What is being asked:
Once the line containing "commanded_states (calls (Swervelib.desire_module_states" has been copied, stop; copy every line before it exactly, beginning with the first line of the material below.

Data extracts:
────────────────
(** The same on system.py, for the four modules its loop visits. *)
Lemma swervelib_desaturated_commands
    (self : Swervelib.SwerveDrive) (states : list SwerveModuleState)
    (ol rip : option bool) :
  length (Swervelib._modules self) = 4%nat -> length states = 4%nat ->
  let out :=
    commanded_states (calls (Swervelib.desire_module_states states ol rip self)) in
  (Swervelib.max_velocity self < max_abs_speed states ->
     out = map (fun v =>
                  mkSwerveModuleState
                    (speed v * (Swervelib.max_velocity self / max_abs_speed states))
                    (angle v)) states
     /\ (0 <= Swervelib.max_velocity self ->
         Forall (fun s => Rabs (speed s) <= Swervelib.max_velocity self) out))
  /\ (max_abs_speed states <= Swervelib.max_velocity self -> out = states).
Proof.
  intros Hm Hlen out. subst out.
  rewrite swervelib_fan_out_four by assumption. cbn [calls].
  rewrite commanded_states_fan_out. split.
  - intros Hlt. split.
    + apply desaturate_above, Hlt.
    + intros Hc. apply desaturate_bounded, Hc.
  - apply desaturate_within.
Qed.

(** On the square rig with ceiling 4, speeds 8, 4, -2, 0 are commanded as
    8 * (4 / max), 4 * (4 / max), ... *)
Lemma desire_module_states_desaturates_witness :
  commanded_states
    (calls (Swervepy.desire_module_states (Rig.states_of [8; 4; -2; 0]) None None
              (Rig.swervepy_drive Rig.square)))
  = map (fun v =>
           mkSwerveModuleState
             (speed v * (4 / max_abs_speed (Rig.states_of [8; 4; -2; 0])))
             (angle v)) (Rig.states_of [8; 4; -2; 0]).
Proof.
  refine (proj1 (proj1 (desire_module_states_desaturates
                   (Rig.swervepy_drive Rig.square)
                   (Rig.states_of [8; 4; -2; 0]) None None eq_refl) _)).
  apply Rlt_le_trans with (Rabs 8).
  - rewrite Rabs_pos_eq; simpl; lra.
  - apply (max_abs_speed_ge _ (mkSwerveModuleState 8 Rotation2d_zero)).
    left. reflexivity.
Defined.

End DesaturatedCommands.

(** ** One command per module (C2) *)

Section OneCommandPerModule.
Import Wpimath Hardware Py Observe.

(** subsystem.py: for every module count and one state per module, the
    modules told a state are 0, 1, ..., N-1, each once and in this order;
    module [i] is told desaturated state [i] with both flags; nothing is
    raised. *)
Lemma swervepy_one_command_per_module
    (self : Swervepy.SwerveDrive) (states : list SwerveModuleState)
    (ol rip : option bool) :
  length states = length (Swervepy._modules self) ->
  let r := Swervepy.desire_module_states states ol rip self in
  outcome r = inr tt
  /\ commanded_modules (calls r) = seq 0 (length (Swervepy._modules self))
  /\ length (calls r) = length (Swervepy._modules self)
  /\ forall i, (i < length (Swervepy._modules self))%nat ->
       exists s,
         desaturateWheelSpeeds states (Swervepy.max_velocity self) !! i = Some s
         /\ calls r !! i =
            Some (ModuleDesireState i s (default false ol) (default true rip)).
Proof.
  intros Hlen r. subst r. rewrite swervepy_fan_out by exact Hlen.
  cbn [calls outcome]. split; [reflexivity|]. split; [|split].
  - rewrite commanded_modules_fan_out, length_desaturate, Hlen. reflexivity.
  - unfold fan_out. rewrite length_imap, length_desaturate. exact Hlen.
  - intros i Hi.
    destruct (lookup_lt_is_Some_2
                (desaturateWheelSpeeds states (Swervepy.max_velocity self)) i)
      as [s Hs]; [rewrite length_desaturate; lia|].
    exists s. split; [exact Hs|]. rewrite fan_out_lookup, Hs. reflexivity.
Qed.

(** The rigs are what the constructor builds. *)
Lemma swervelib_rigs_constructed :
  outcome (Swervelib.__init__ Rig.wpimath_classes Rig.triangle Rig.gyro 4 6 None)
  = inr (Rig.swervelib_drive Rig.triangle)
  /\ outcome (Swervelib.__init__ Rig.wpimath_classes Rig.hexagon Rig.gyro 4 6 None)
     = inr (Rig.swervelib_drive Rig.hexagon).
Proof. split; reflexivity. Qed.

(** C2 fails on system.py, whose loop is over [range(4)].  With three
    modules and three states, modules 0, 1 and 2 are commanded and index 3
    raises [IndexError]; with six modules and six states, modules 4 and 5
    are never commanded. *)
Theorem swervelib_fan_out_assumes_four_modules :
  let three :=
    Swervelib.desire_module_states (Rig.states_of [1; 1; 1]) None None
      (Rig.swervelib_drive Rig.triangle) in
  let six :=
    Swervelib.desire_module_states (Rig.states_of [1; 1; 1; 1; 1; 1]) None None
      (Rig.swervelib_drive Rig.hexagon) in
  (outcome three = inl IndexError
   /\ commanded_modules (calls three) = [0; 1; 2]%nat)
  /\ (outcome six = inr tt
      /\ commanded_modules (calls six) = [0; 1; 2; 3]%nat).
Proof.
  intros three six. subst three six. split.
  - rewrite swervelib_fan_out_short by (simpl; lia).
    cbn [outcome calls]. split; [reflexivity|].
    rewrite commanded_modules_fan_out, length_desaturate. reflexivity.
  - rewrite swervelib_fan_out_long by (simpl; lia).
    cbn [outcome calls]. split; [reflexivity|].
    rewrite commanded_modules_fan_out, length_take, length_desaturate.
    reflexivity.
Qed.

End OneCommandPerModule.

(** ** The drive entry points (C3, C4, C5) *)

Section Drive.
Import Wpimath Hardware Py Observe.

Lemma fromFieldRelativeSpeeds_zero (vx_ vy_ w : R) :
  fromFieldRelativeSpeeds vx_ vy_ w Rotation2d_zero = mkChassisSpeeds vx_ vy_ w.
Proof.
  unfold fromFieldRelativeSpeeds, Rotation2d_zero. cbn [radians].
  rewrite cos_0, sin_0. f_equal; ring.
Qed.

(** C3.  With the gyro heading at zero, a field-relative and a
    robot-relative [drive] of the same translation, rotation and open-loop
    flag are the same run: the same module-state list out of the inverse
    kinematics, the same calls on the modules, the same outcome.  Both
    source files. *)
Theorem drive_frames_agree_at_zero_heading
    (py : Swervepy.SwerveDrive) (lib : Swervelib.SwerveDrive)
    (translation : Translation2d) (rotation : R) (open_loop : bool) :
  heading (Swervepy._gyro py) = Rotation2d_zero ->
  heading (Swervelib._gyro lib) = Rotation2d_zero ->
  (toSwerveModuleStates (Swervepy._kinematics py)
     (fromFieldRelativeSpeeds (x translation) (y translation) rotation
        (heading (Swervepy._gyro py)))
   = toSwerveModuleStates (Swervepy._kinematics py)
       (mkChassisSpeeds (x translation) (y translation) rotation)
   /\ Swervepy.drive translation rotation true open_loop py
      = Swervepy.drive translation rotation false open_loop py)
  /\ (toSwerveModuleStates (Swervelib._kinematics lib)
        (fromFieldRelativeSpeeds (x translation) (y translation) rotation
           (heading (Swervelib._gyro lib)))
      = toSwerveModuleStates (Swervelib._kinematics lib)
          (mkChassisSpeeds (x translation) (y translation) rotation)
      /\ Swervelib.drive translation rotation true open_loop lib
         = Swervelib.drive translation rotation false open_loop lib).
Proof.
  intros Hpy Hlib. split; split.
  - rewrite Hpy, fromFieldRelativeSpeeds_zero. reflexivity.
  - unfold Swervepy.drive. rewrite !bind_get.
    rewrite Hpy, fromFieldRelativeSpeeds_zero. reflexivity.
  - rewrite Hlib, fromFieldRelativeSpeeds_zero. reflexivity.
  - unfold Swervelib.drive. rewrite !bind_get.
    rewrite Hlib, fromFieldRelativeSpeeds_zero. reflexivity.
Qed.

Lemma drive_frames_agree_at_zero_heading_witness :
  Swervepy.drive (mkTranslation2d 2 0) 0 true true (Rig.swervepy_drive Rig.square)
  = Swervepy.drive (mkTranslation2d 2 0) 0 false true (Rig.swervepy_drive Rig.square)
  /\ Swervelib.drive (mkTranslation2d 2 0) 0 true true (Rig.swervelib_drive Rig.square)
     = Swervelib.drive (mkTranslation2d 2 0) 0 false true
         (Rig.swervelib_drive Rig.square).
Proof.
  pose proof (drive_frames_agree_at_zero_heading
                (Rig.swervepy_drive Rig.square) (Rig.swervelib_drive Rig.square)
                (mkTranslation2d 2 0) 0 true eq_refl eq_refl) as H.
  exact (conj (proj2 (proj1 H)) (proj2 (proj2 H))).
Defined.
────────────────
Your solution:
(** The same on system.py, for the four modules its loop visits. *)
Lemma swervelib_desaturated_commands
    (self : Swervelib.SwerveDrive) (states : list SwerveModuleState)
    (ol rip : option bool) :
  length (Swervelib._modules self) = 4%nat -> length states = 4%nat ->
  let out :=
    commanded_states (calls (Swervelib.desire_module_states states ol rip self)) in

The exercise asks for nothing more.